== Data for this task

Lemma word_not_brace c : is_word c = true -> not_brace c = true.
Proof.
  assert (A : forallb (fun c => implb (is_word c) (not_brace c)) all_ascii = true)
    by (vm_compute; reflexivity).
  rewrite forallb_forall in A. specialize (A c (all_ascii_complete c)).
  intros H. rewrite H in A. exact A.
Qed.

Lemma space_not_brace c : is_space c = true -> not_brace c = true.
Proof.
  assert (A : forallb (fun c => implb (is_space c) (not_brace c)) all_ascii = true)
    by (vm_compute; reflexivity).
  rewrite forallb_forall in A. specialize (A c (all_ascii_complete c)).
  intros H. rewrite H in A. exact A.
Qed.

Lemma declaration_header x y ws : declaration x y ws = header x y ws ++ T "{".
Proof. unfold declaration, header. nf. reflexivity. Qed.

Lemma header_not_brace x y ws :
  is_name x = true -> is_name y = true -> forallb is_space ws = true ->
  forallb not_brace (header x y ws) = true.
Proof.
  intros Hx Hy Hw. unfold header. rewrite !forallb_app.
  apply is_run_all in Hx, Hy.
  rewrite (forallb_impl _ _ _ word_not_brace Hx), (forallb_impl _ _ _ word_not_brace Hy),
    (forallb_impl _ _ _ space_not_brace Hw).
  reflexivity.
Qed.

====

Return exactly, and only, the line containing "Lemma declaration_header x" and every line after it through the end of the material.

Output below:
Lemma declaration_header x y ws : declaration x y ws = header x y ws ++ T "{".
Proof. unfold declaration, header. nf. reflexivity. Qed.

Lemma header_not_brace x y ws :
  is_name x = true -> is_name y = true -> forallb is_space ws = true ->
  forallb not_brace (header x y ws) = true.
Proof.
  intros Hx Hy Hw. unfold header. rewrite !forallb_app.
  apply is_run_all in Hx, Hy.
  rewrite (forallb_impl _ _ _ word_not_brace Hx), (forallb_impl _ _ _ word_not_brace Hy),
    (forallb_impl _ _ _ space_not_brace Hw).
  reflexivity.
Qed.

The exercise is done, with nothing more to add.